Meet the adventurers
The 21-year-old scuba and freediving instructor from Kennesaw took a freediving class last year and fell in love. Essentially epic snorkeling, the sport involves diving for great lengths without a breathing apparatus. He recently trained in Florida to earn his master freediver certification, which requires diving to at least 105 feet and holding your breath for at least three-and-a-half minutes. He hopes to build a community of freedivers in Atlanta.
Q: How deep have you dived?
A: So far, in the ocean, I’ve gotten down to 110 feet. It’s funny, but I’ve always been a little bit scared of depths, so part of my training is really focusing on keeping my mind calm.
Q: So freediving and yoga have a common thread?

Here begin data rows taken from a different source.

Record ik_api `{X : Ext} {W} (h : handler sysE W) (c : InfomaniakConfig)
    (recs : W -> string -> gmap Z (string * string))
    (paged : gmap Z (string * string) -> list (list (Z * (string * string)))) : Prop := {
  ik_background : background h recs;
  ik_paged : forall m id x, (id, x) ∈ concat (paged m) <-> m !! id = Some x;
  ik_list : forall req w resp z p b rs,
    fst (h _ (HttpSend req) w) = Ok resp ->
    method req = GET -> url req = url_of c (records_path z) -> query req = page_query p -> 1 <= p ->
    is_success (status resp) = true -> response_json (de_IkEnvelope (de_vec de_IkRecord)) resp = Ok b ->
    ik_result b = "success"%string -> ik_data b = Some rs ->
    map txt_entry (List.filter is_txt rs) = default [] (paged (recs w z) !! Z.to_nat (p - 1)) /\
    Z.of_nat (length (paged (recs w z))) <= default 1 (pages b);
  (** The answer that a record exists already has changed nothing. *)
  ik_create : forall req z src d t,
    method req = POST -> url req = url_of c (records_path z) ->
    body req = Some (ser_IkRecordWrite src "TXT" d t) ->
    forall w, let '(r, w') := h _ (HttpSend req) w in
      (same recs w w' \/ creates_record recs z (canon_source src) (quoted d) w w') /\
      forall resp, r = Ok resp ->
        (succeeded resp -> creates_record recs z (canon_source src) (quoted d) w w') /\
        (is_success (status resp) = false ->
         from_body (de_IkEnvelope de_Value) resp ≫= error_code = Some ALREADY_EXISTS ->
         same recs w w' /\ exists id, recs w z !! id = Some (canon_source src, quoted d));
  ik_delete : forall req z id,
    method req = DELETE -> url req = url_of c (record_path z id) ->
    drops_when recs h req z id (fun resp => succeeded resp \/ status resp = 404)
}.

Lemma lower_at s : (to_ascii_lowercase s =? "@")%string = (s =? "@")%string.
Proof.
  destruct s as [|b [|b' s]]; [done| |].
  - cbn. rewrite to_lower_eqb by done. done.
  - cbn. rewrite to_lower_eqb by done. done.
Qed.

(** [same_source] compares canonical names. *)
Lemma same_source_spec s rn :
  to_ascii_lowercase rn = rn -> rn <> EmptyString ->
  same_source s rn = (canon_source s =? rn)%string.
Proof.
  intros Hl Hne. unfold same_source, canon_source. cbn zeta. rewrite lower_is_empty.
  destruct (String.eqb_spec rn "@") as [->|Hat].
  - destruct (is_empty _); [done|]. symmetry. apply lower_at.
  - unfold eq_ignore_ascii_case. rewrite Hl. destruct (trim_end_matches dot s) as [|b t]; cbn [is_empty]; [|done].
    cbn [to_ascii_lowercase]. destruct (String.eqb_spec EmptyString rn); [by subst|].
    symmetry. by apply String.eqb_neq.
Qed.

Lemma canon_source_idem s : canon_source (canon_source s) = canon_source s.
Proof.
  assert (canon_source s = "@"%string \/
          is_empty (to_ascii_lowercase (trim_end_matches dot s)) = false /\
          canon_source s = to_ascii_lowercase (trim_end_matches dot s)) as [->|[He ->]]; [|done|].
  { unfold canon_source. cbn zeta. destruct (is_empty _); [by left|by right]. }
  unfold canon_source. cbn zeta. rewrite lower_trim_end, trim_end_idem, lower_idem by done.
  by rewrite He.
Qed.

(** What [create_record] writes for a relative name. *)
Lemma canon_source_written f z rn :
  valid_name f -> relative_name (to_ascii_lowercase f) z = Ok rn ->
  canon_source (if (rn =? "@")%string then "." else rn) = rn.
Proof.
  intros Hf Hr. destruct (String.eqb_spec rn "@") as [->|Hat]; [done|].
  pose proof (relative_not_empty f z rn Hf Hr) as Hne. unfold canon_source. cbn zeta.
  rewrite (relative_no_dot f z rn), (relative_lower f z rn) by done. by destruct rn.
Qed.

Lemma entries_of_name l rn :
  to_ascii_lowercase rn = rn -> rn <> EmptyString ->
  map txt_entry (List.filter (fun r => same_source (source r) rn) l) =
  List.filter (fun e => (fst (snd e) =? rn)%string) (map txt_entry l).
Proof.
  intros Hl Hne. induction l as [|r l IH]; [done|]. cbn [List.filter map].
  rewrite (same_source_spec _ rn Hl Hne). cbn [txt_entry fst snd].
  destruct (_ =? rn)%string; cbn [map]; by rewrite IH.
Qed.

(** One more page. *)
Lemma concat_take {A} (ls : list (list A)) n :
  concat (take (S n) ls) = concat (take n ls) ++ default [] (ls !! n).
Proof.
  destruct (ls !! n) as [l|] eqn:E; cbn.
  - rewrite (take_S_r _ _ _ E), concat_app. cbn. by rewrite app_nil_r.
  - apply lookup_ge_None in E. by rewrite !take_ge, app_nil_r by lia.
Qed.

Section theory.
Context `{X : Ext} `{S : !ExtSpec X} {W : Type} (h : handler sysE W) (c : InfomaniakConfig).
Context (recs : W -> string -> gmap Z (string * string)).
Context (paged : gmap Z (string * string) -> list (list (Z * (string * string)))).
Context (Hapi : ik_api h c recs paged).

Definition txt_values : W -> string * string -> list string := record_values recs unquote.

Lemma ik_background_values : background h txt_values.
Proof.
  destruct (ik_background _ _ _ _ Hapi) as [Hq Hg].
  split; intros; apply same_record_values; eauto.
Qed.

Lemma into_data_ok {T} (b : IkEnvelope T) m p d :
  into_data b m p = Ok d -> ik_result b = "success"%string /\ ik_data b = Some d.
Proof.
  unfold into_data. destruct (String.eqb_spec (ik_result b) "success") as [->|]; [|done].
  cbn [negb]. by rewrite ok_or_ok.
Qed.

Definition of_name (rn : string) (l : list (Z * (string * string))) : list (Z * (string * string)) :=
  List.filter (fun e => (fst (snd e) =? rn)%string) l.

Lemma ik_list_loop z rn left matching w :
  to_ascii_lowercase rn = rn -> rn <> EmptyString -> (left < 100)%nat ->
  map txt_entry matching = of_name rn (concat (take (99 - left) (paged (recs w z)))) ->
  wp h (list_loop c z rn left matching) (fun r w' =>
    same recs w w' /\ forall l, r = Ok l -> map txt_entry l = of_name rn (concat (paged (recs w z)))) w.
Proof.
  intros Hl Hne. revert matching w.
  induction left as [|left IH]; intros matching w Hleft Hm; cbn [list_loop];
    apply wp_try, (wp_read h recs (ik_background _ _ _ _ Hapi)); try done;
    intros w' Hw'; (split; [done|]); intros resp w0 Hw0 Hresp;
    (destruct (is_success (status resp)) eqn:Es; [|by apply wp_ret]);
    (apply wp_try_pure; [|done]); intros b Hb; cbn zeta;
    (apply wp_try_pure; [|done]); intros rs [Hres Hrs]%into_data_ok;
    edestruct (ik_list _ _ _ _ Hapi _ _ _ z _ b rs Hresp eq_refl eq_refl eq_refl
                 ltac:(unfold MAX_PAGES; lia) Es Hb Hres Hrs) as [Hl' Hn];
    rewrite (Hw0 z) in Hl', Hn.
  - assert (map txt_entry (matching ++ List.filter (fun r => same_source (source r) rn) (List.filter is_txt rs))
      = of_name rn (concat (take 100 (paged (recs w z))))) as Hm'.
    { rewrite map_app, Hm, entries_of_name, Hl' by done. unfold of_name.
      rewrite <- List.filter_app. by rewrite (concat_take _ 99). }
    destruct (Z.leb_spec (default 1 (pages b)) (MAX_PAGES - Z.of_nat 0)); [|by apply wp_ret].
    apply wp_ret. split; [done|]. intros l [= <-]. rewrite Hm', take_ge; [done|]. unfold MAX_PAGES in *. lia.
  - assert (map txt_entry (matching ++ List.filter (fun r => same_source (source r) rn) (List.filter is_txt rs))
      = of_name rn (concat (take (99 - left) (paged (recs w z))))) as Hm'.
    { rewrite map_app, Hm, entries_of_name, Hl' by done. unfold of_name.
      rewrite <- List.filter_app. replace (99 - left)%nat with (Datatypes.S (99 - Datatypes.S left)) by lia.
      rewrite (concat_take _ (99 - Datatypes.S left)). do 4 f_equal. unfold MAX_PAGES. lia. }
    destruct (Z.leb_spec (default 1 (pages b)) (MAX_PAGES - Z.of_nat (Datatypes.S left))).
    + apply wp_ret. split; [done|]. intros l [= <-]. rewrite Hm', take_ge; [done|]. unfold MAX_PAGES in *. lia.
    + eapply wp_mono; [apply IH; [lia|by rewrite (Hw' z)]|].
      cbn. intros r w2 [H2 Hr]. rewrite (Hw' z) in Hr. split; [by rewrite Hw'|done].
Qed.

Lemma ik_lists z rn w :
  to_ascii_lowercase rn = rn -> rn <> EmptyString ->
  wp h (list_txt_records c z rn) (fun r w' => same recs w w' /\
    forall l, r = Ok l -> forall id v,
      (exists r, r ∈ l /\ ik_id r = id /\ unquote (target r) = v) <->
      (exists d, recs w z !! id = Some (rn, d) /\ unquote d = v)) w.
Proof.
  intros Hl Hne. eapply wp_mono; [apply (ik_list_loop z rn); [done|done|vm_compute; lia|done]|].
  intros r w' [Hw Hr]. split; [done|]. intros l Hr' id v. specialize (Hr l Hr').
  assert (forall id d, (id, (rn, d)) ∈ map txt_entry l <-> recs w z !! id = Some (rn, d)) as Hin.
  { intros i d. rewrite <- (ik_paged _ _ _ _ Hapi), Hr. unfold of_name. rewrite filter_elem.
    cbn [fst snd]. rewrite String.eqb_refl. naive_solver. }
  split.
  - intros (x & Hx & <- & <-). exists (target x). split; [|done]. apply Hin.
    assert (txt_entry x ∈ map txt_entry l) as Hx' by (apply list_elem_of_fmap; by exists x).
    pose proof Hx' as Hx2. rewrite Hr in Hx2. apply filter_elem in Hx2 as [_ Hn].
    apply String.eqb_eq in Hn. unfold txt_entry in *. cbn [fst snd] in Hn. by rewrite Hn in Hx'.
  - intros (d & Hd%Hin & <-). apply list_elem_of_fmap in Hd as (x & Hd & Hx).
    exists x. injection Hd as -> _ ->. done.
Qed.

Lemma ik_unquote s : unquote s = Txt.unquote s.
Proof. reflexivity. Qed.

A: Naturally, we have a mammalian diving reflex—that’s a state our body puts us in when we’re underwater, to drop our heart rate and shift our blood to the core—and that’s what allows us to dive down and hit the depths we’re hitting in the sport now. [The current world record is a preposterous 702 feet.] However, the mind state is an important part of it. A lot of instructors teach it as part of the class, and freediving, yoga, and meditation go hand in hand, which is interesting.
Q: What does your mom think about the sport?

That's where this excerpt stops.